Pattern 5: Configurable Utilities

// Configuration-driven formatting
interface FormatConfig {
  locale: string
  currency: string
  dateFormat: Intl.DateTimeFormatOptions
  numberFormat: Intl.NumberFormatOptions
}

const createFormatter = (config: FormatConfig) => ({
  currency: (amount: number): string =>
    new Intl.NumberFormat(config.locale, {
      style: 'currency',
      currency: config.currency
    }).format(amount),

  date: (date: Date): string =>
    date.toLocaleDateString(config.locale, config.dateFormat),

  number: (n: number): string =>
    new Intl.NumberFormat(config.locale, config.numberFormat).format(n),

  percent: (n: number): string =>
    new Intl.NumberFormat(config.locale, { style: 'percent' }).format(n)
})

// Create region-specific formatters
const usFormatter = createFormatter({
  locale: 'en-US',
  currency: 'USD',
  dateFormat: { month: 'short', day: 'numeric', year: 'numeric' },
  numberFormat: { maximumFractionDigits: 2 }
})

const euFormatter = createFormatter({
  locale: 'de-DE',
  currency: 'EUR',
  dateFormat: { day: '2-digit', month: '2-digit', year: 'numeric' },
  numberFormat: { maximumFractionDigits: 2 }
})

// Use them
usFormatter.currency(1234.56)  // '$1,234.56'
euFormatter.currency(1234.56)  // '1.234,56 EUR'

Quick Reference

pipe vs flow

// pipe: Start with a value, transform immediately
const result = pipe(value, fn1, fn2, fn3)
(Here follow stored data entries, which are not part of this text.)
(* ===== verification/RuleTheory.v ===== *)
(** * Theory of rule preparation and version matchers (Rule.v)

    Which errors preparation returns, that a prepared rule always compiles and
    is its own normal form, and how the ordered matchers divide the versions. *)

From S2P Require Export Rule.

(** ** Spellings that are not selectors *)

Definition plain_byte (c : Z) : Prop := graphic c /\ c <> ch "*" /\ c <> ch "<" /\ c <> ch ">".

(** A spelling that a selector can only mean as an exact version. *)
Record plain (s : gostring) : Prop := {
  plain_nonempty : s <> [];
  plain_bytes : Forall plain_byte s;
  plain_head : first_byte s <> ch "=" /\ first_byte s <> ch "!" /\ first_byte s <> ch "~";
}.

Lemma plain_graphic s : plain s -> Forall graphic s.
Proof. intros [_ H _]. eapply Forall_impl; [exact H|]. by intros c [? _]. Qed.

Lemma plain_no_star s : plain s -> mem (ch "*") s = false.
Proof.
  intros [_ H _]. apply not_true_iff_false. rewrite mem_elem.
  eapply Forall_not_elem; [exact H|]. by intros [_ [? _]].
Qed.

Lemma plain_no_comparison s : Forall plain_byte s -> contains_any s (bs "<>") = false.
Proof.
  intros H. unfold contains_any. apply not_true_iff_false.
  intros (c & Hin & Hc)%existsb_exists. apply list_elem_of_In in Hin.
  rewrite Forall_forall in H. destruct (H c Hin) as (_ & _ & H1 & H2).
  unfold mem in Hc. simpl in Hc. go_chars. lia.
Qed.

Lemma plain_no_space s : Forall graphic s -> contains_func is_space s = false.
Proof. intros H. apply contains_func_graphic; [apply graphic_not_space | done]. Qed.

Lemma has_prefix_cons p c s t : has_prefix (c :: s) (p :: t) = (c =? p) && has_prefix s t.
Proof. done. Qed.

Lemma split_plain s : plain s -> splitComparison s = ([], s).
Proof.
  intros [Hne H _]. destruct s as [|c s]; [done|]. apply Forall_cons in H as [(_ & _ & H1 & H2) _].
  unfold splitComparison, comparison_operators. simpl. go_chars.
  rewrite !(proj2 (Z.eqb_neq c _)) by lia. done.
Qed.

Lemma has_prefix_head s c : plain s -> first_byte s <> c -> has_prefix s [c] = false.
Proof.
  intros [Hne _ _]. destruct s as [|a s]; [done|]. simpl. intros Ha. by rewrite (proj2 (Z.eqb_neq a c)).
Qed.

Lemma split_range operator c :
  operator ∈ comparison_operators -> Forall graphic c ->
  splitComparison (operator ++ bs " " ++ c) = (operator, c).
Proof.
  intros Ho Hc. assert (Hs : trim_space (bs " " ++ c) = c).
  { rewrite <- (trim_space_graphic c Hc) at 2. unfold trim_space. simpl. done. }
  unfold comparison_operators in *.
  repeat (apply elem_of_cons in Ho as [->|Ho];
    [unfold splitComparison, comparison_operators; cbn [find]; simpl has_prefix; cbv iota;
     f_equal; rewrite <- Hs at 2; done|]).
  by apply elem_of_nil in Ho.
Qed.

(** ** Canonical spellings

    Every dialect that rewrites a version writes letters, digits and a few
    punctuation marks, the first of them a digit; Maven keeps the characters and
    changes only their case. *)

Definition version_byte (c : Z) : Prop :=
  isASCIIAlphanumeric c = true \/ mem c (bs ".-+_!~:") = true.

Record spelled (s : gostring) : Prop := {
  spelled_head : digit (first_byte s);
  spelled_bytes : Forall version_byte s;
}.

Lemma version_byte_plain c : version_byte c -> plain_byte c.
Proof. unfold version_byte, plain_byte, mem. simpl. byte_tac. Qed.

Lemma spelled_plain s : spelled s -> plain s.
Proof.
  intros [Hh Hb]. split.
  - intros ->. unfold digit in Hh. simpl in Hh. lia.
  - eapply Forall_impl; [exact Hb|]. intros c. apply version_byte_plain.
  - byte_tac.
Qed.

Lemma digits_version s : digits s -> Forall version_byte s.
Proof. intros H. eapply Forall_impl; [exact H|]. unfold version_byte. intros c. byte_tac. Qed.

Lemma spelled_digits d s : d <> [] -> digits d -> Forall version_byte s -> spelled (d ++ s).
Proof.
  intros Hne Hd Hs. split; [|by apply Forall_app_2; [apply digits_version|]].
  destruct Hd as [|c d Hc Hd]; done.
Qed.

Lemma spelled_join l sep rest :
  l <> [] -> Forall canonical_decimal l -> version_byte sep -> Forall version_byte rest ->
  spelled (strings_join l sep ++ rest).
Proof.
  intros Hne Hl Hsep Hrest. assert (Hj : Forall version_byte (strings_join l sep)).
  { apply Forall_strings_join; [done|]. eapply Forall_impl; [exact Hl|]. intros d [Hd _].
    by apply digits_version. }
  split; [|by apply Forall_app_2].
  destruct Hl as [|d l Hd Hl]; [done|]. rewrite strings_join_concat, <- (assoc_L app).
  pose proof (canonical_decimal_nonempty _ Hd). destruct Hd as [Hd _]. by destruct Hd.
Qed.

Lemma render_spelled coreMax a : semver_valid coreMax a -> spelled (render a).
Proof.
  intros Ha.
  assert (Hids : forall mark l, version_byte mark -> Forall semver_id l -> Forall version_byte (render_list mark l)).
  { intros mark l Hm Hl. destruct l as [|x l]; [constructor|]. unfold render_list. constructor; [done|].
    apply Forall_strings_join; [by right|]. eapply Forall_impl; [exact Hl|].
    intros s [_ Hs]. eapply Forall_impl; [exact Hs|]. unfold id_char, version_byte, mem. simpl. intros c. byte_tac. }
  unfold render, render_public. rewrite <- (assoc_L app). apply spelled_join; [done| |by right|].
  - destruct Ha as [[? _] [? _] [? _] _ _]. by forall_list.
  - apply Forall_app_2; apply Hids; try by right.
    + eapply Forall_impl; [apply Ha|]. naive_solver.
    + apply Ha.
Qed.

Lemma pep440_word_version c : pep440_word_byte c \/ c = ch "." -> version_byte c.
Proof. unfold pep440_word_byte, version_byte, mem. simpl. byte_tac. Qed.

Lemma canonical_version d : canonical_decimal d -> Forall version_byte d.
Proof. intros [Hd _]. by apply digits_version. Qed.

Lemma buildCanonical_spelled v : pep440_wf v -> spelled (buildCanonical v).
Proof.
  intros Hv. rewrite buildCanonical_texts.
  set (tail := pre_text v ++ post_text v ++ dev_text v ++ local_text v).
  assert (Hd : forall w : gostring, Forall version_byte w -> forall d, canonical_decimal d -> Forall version_byte (w ++ d)).
  { intros w Hw d Hd. apply Forall_app_2; [done | by apply canonical_version]. }
  assert (Ht : Forall version_byte tail).
  { unfold tail, pre_text, post_text, dev_text, local_text.
    pose proof (pw_pre v Hv) as Hp. pose proof (pw_post v Hv) as Hpo. pose proof (pw_dev v Hv) as Hde.
    repeat apply Forall_app_2.
    - destruct (pv_pre v) as [p|]; [|done]. destruct Hp as [Hk Hn]. apply Hd; [|done].
      destruct Hk as [->|[->| ->]]; by repeat constructor.
    - destruct (pv_post v); [|done]. apply (Hd (bs ".post")); [|done].
      simpl. forall_list; unfold version_byte, mem; simpl; byte_tac.
    - destruct (pv_dev v); [|done]. apply (Hd (bs ".dev")); [|done].
      simpl. forall_list; unfold version_byte, mem; simpl; byte_tac.
    - case_match; [done|]. constructor; [by right|].
      eapply Forall_impl; [apply local_text_bytes, (pw_local v Hv)|]. intros c. apply pep440_word_version. }
  assert (Hr : spelled (release_text v ++ tail)).
  { apply spelled_join; [apply (pw_release v Hv)..|by right|done]. }
  unfold epoch_text. case_match; [done|]. rewrite <- (assoc_L app).
  pose proof (pw_epoch v Hv) as He. apply spelled_digits; [by apply canonical_decimal_nonempty | apply He|].
  constructor; [by right | apply Hr].
Qed.

Lemma renderDebian_spelled v : debian_wf v -> spelled (renderDebian v).
Proof.
  intros Hv. unfold renderDebian. pose proof (wf_upstream_digit v Hv) as Hu.
  assert (Hup : spelled (deb_upstream v)).
  { split.
    - destruct (deb_upstream v) as [|c r]; [done|]. by apply isASCIIDigit_true.
    - eapply Forall_impl; [apply (wf_upstream v Hv)|].
      unfold upstream_char, version_byte, mem. simpl. intros c. byte_tac. }
  assert (Hrest : Forall version_byte (if str_eqb (deb_revision v) [] then [] else bs "-" ++ deb_revision v)).
  { case_match; [done|]. constructor; [by right|]. eapply Forall_impl; [apply (wf_revision v Hv)|].
    unfold revision_char, version_byte, mem. simpl. intros c. byte_tac. }
  assert (Hur : spelled (deb_upstream v ++ (if str_eqb (deb_revision v) [] then [] else bs "-" ++ deb_revision v))).
  { split; [|by apply Forall_app_2; [apply Hup|]]. destruct Hup as [Hh _]. by destruct (deb_upstream v). }
  destruct (str_eqb (trim_left_zeros (deb_epoch v)) []) eqn:E; [done|]. apply str_eqb_neq in E.
  rewrite <- (assoc_L app). apply spelled_digits; [done | apply trim_left_zeros_digits, Hv|].
  constructor; [by right | apply Hur].
Qed.

Lemma nugetCanonical_spelled v : nuget_wf v -> spelled (nugetCanonical v).
Proof.
  intros [Hl Hb Hp]. unfold nugetCanonical. cbv zeta. apply spelled_join.
  - destruct (ng_release v) as [|a [|b [|c [|d [|]]]]]; try done. simpl. by case_match.
  - apply Forall_fmap.
    assert (Hs : Forall (fun n => 0 <= n <= int32_max)
                   (if nth 3 (ng_release v) 0 =? 0 then take 3 (ng_release v) else ng_release v)).
    { case_match; [by apply Forall_take | done]. }
    eapply Forall_impl; [exact Hs|]. intros n [Hn _]. apply (format_uint_spec n Hn).
  - by right.
  - case_match; [done|]. constructor; [by right|]. apply Forall_strings_join; [by right|].
    apply Forall_fmap. eapply Forall_impl; [exact Hp|]. intros l [(_ & Hc & _) _].
    eapply Forall_impl; [exact Hc|]. unfold nuget_char, version_byte, mem. simpl. intros c. byte_tac.
Qed.

Lemma cranJoin_spelled v : cran_wf v -> spelled (strings_join (cranTrim (cran_components v)) (ch ".")).
Proof.
  intros Hv. destruct (cranTrim_wf v Hv) as [Hl Hc]. simpl in Hl, Hc.
  rewrite <- (app_nil_r (strings_join _ _)). apply spelled_join; [|done|by right|constructor].
  intros E. rewrite E in Hl. simpl in Hl. lia.
Qed.

(** ** Canonicalization is idempotent for every dialect *)

Section theory.
Context `{UnicodeTables} `{EnglishLower} `{ModulePackage}.

Definition rewrites (d : PackagePolicyDialect) : bool :=
  match d with MavenDialect | ExactDialect _ => false | _ => true end.

Lemma canonical_spelled d s c :
  canonicalVersion d s = Ok c -> rewrites d = true -> spelled c /\ canonicalVersion d c = Ok c.
Proof.
  unfold canonicalVersion. intros Hc Hd. destruct d; try done.
  - unfold semverCanonicalVersion in *. apply result_bind_ok in Hc as (v & Hp & [= <-]).
    pose proof Hp as (a & Ha & -> & ->)%parse_iff_render.
    change (semverCanonical (ast_version a)) with (render a).
    split; [by eapply render_spelled|]. unfold semverParse in *. by rewrite Hp.
  - unfold pep440CanonicalVersion in *. apply result_bind_ok in Hc as (v & Hp%parsePEP440_wf & [= <-]).
    split; [by apply buildCanonical_spelled|]. by rewrite parse_buildCanonical.
  - unfold debianCanonicalVersion in *. apply result_bind_ok in Hc as (v & Hp%parse_debian_wf & [= <-]).
    split; [by apply renderDebian_spelled|]. rewrite parse_render_debian by done. cbn [mbind result_bind].
    f_equal. unfold renderDebian. simpl. by rewrite normalizeDecimal_trim.
  - unfold nugetCanonicalVersion in *. apply result_bind_ok in Hc as (v & Hp%parseNuGet_wf & [= <-]).
    split; [by apply nugetCanonical_spelled|]. by rewrite parse_nuget_canonical.
  - pose proof Hc as Hc'. unfold cranCanonicalVersion in Hc. apply result_bind_ok in Hc as (v & Hp & [= <-]).
    split; [by eapply cranJoin_spelled, parseCRAN_wf|].
    unfold cranCanonicalVersion at 1. rewrite (cranCanonical_ok _ _ _ Hp Hc'). cbn [mbind result_bind].
    simpl. rewrite cranTrim_idem; [done|]. apply parseCRAN_wf in Hp. apply Hp.
Qed.

Lemma maven_lower_plain s : plain s -> plain (byte_lower <$> s).
Proof.
  intros [Hne Hb Hh]. split.
  - by destruct s.
  - apply Forall_fmap. eapply Forall_impl; [exact Hb|]. unfold plain_byte, byte_lower. intros c. simpl.
    case_match; byte_tac.
  - assert (Hf : first_byte (byte_lower <$> s) = byte_lower (first_byte s)) by by destruct s.
    rewrite Hf. unfold byte_lower. case_match; byte_tac.
Qed.

(** ** The shapes of an accepted selector *)

Lemma star_not_plain : ~ plain star.
Proof. intros Hs%plain_no_star. done. Qed.

Lemma selector_exact d s :
  plain s ->
  normalizeVersionSelector d s = recast "%w: invalid exact version %q: %v" [ErrInvalidRule] (canonicalVersion d s).
Proof.
  intros Hs. unfold normalizeVersionSelector. destruct (str_eqb s star) eqn:E.
  { apply str_eqb_eq in E as ->. by apply star_not_plain in Hs. }
  rewrite plain_no_star, split_plain by done. cbv iota beta.
  change (str_eqb [] []) with true. cbv iota. pose proof (plain_head s Hs) as (? & ? & ?).
  change (bs "=") with [ch "="]. change (bs "!") with [ch "!"]. change (bs "~") with [ch "~"].
  rewrite !has_prefix_head, plain_no_comparison, plain_no_space
    by (done || apply Hs || by apply plain_graphic). done.
Qed.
// flow: Create a reusable function
const transform = flow(fn1, fn2, fn3)
const result = transform(value)

Creating Composable Functions

// Data-last for pipes
const filter = <A>(pred: (a: A) => boolean) => (arr: A[]): A[] => arr.filter(pred)
const map = <A, B>(fn: (a: A) => B) => (arr: A[]): B[] => arr.map(fn)

// Configuration first, data last
const format = (options: Options) => (value: Value): string => ...

Debug Helpers

const trace = <A>(label: string) => (a: A): A => { console.log(label, a); return a }
const breakpoint = <A>(a: A): A => { debugger; return a }

When to Use

Scenario Approach
Transform data through steps pipe(data, step1, step2, ...)
Create reusable transform flow(step1, step2, ...)
Simple single operation Regular function
Multiple unrelated inputs Regular function
Team learning FP Start with pipe, add flow later

Summary

Function composition is about building complex behavior from simple pieces:

  1. Start with pipe - Chain operations on data, read top to bottom
  2. Extract reusable utilities - Small functions that do one thing well
  3. Use data-last - Configuration first, data last enables composition
  4. Know when to stop - Not everything needs to be composed
  5. Debug with trace - Insert logging without breaking the pipeline

The goal isn't to compose everything. The goal is clearer, more maintainable code. Use composition when it helps, skip it when it doesn't.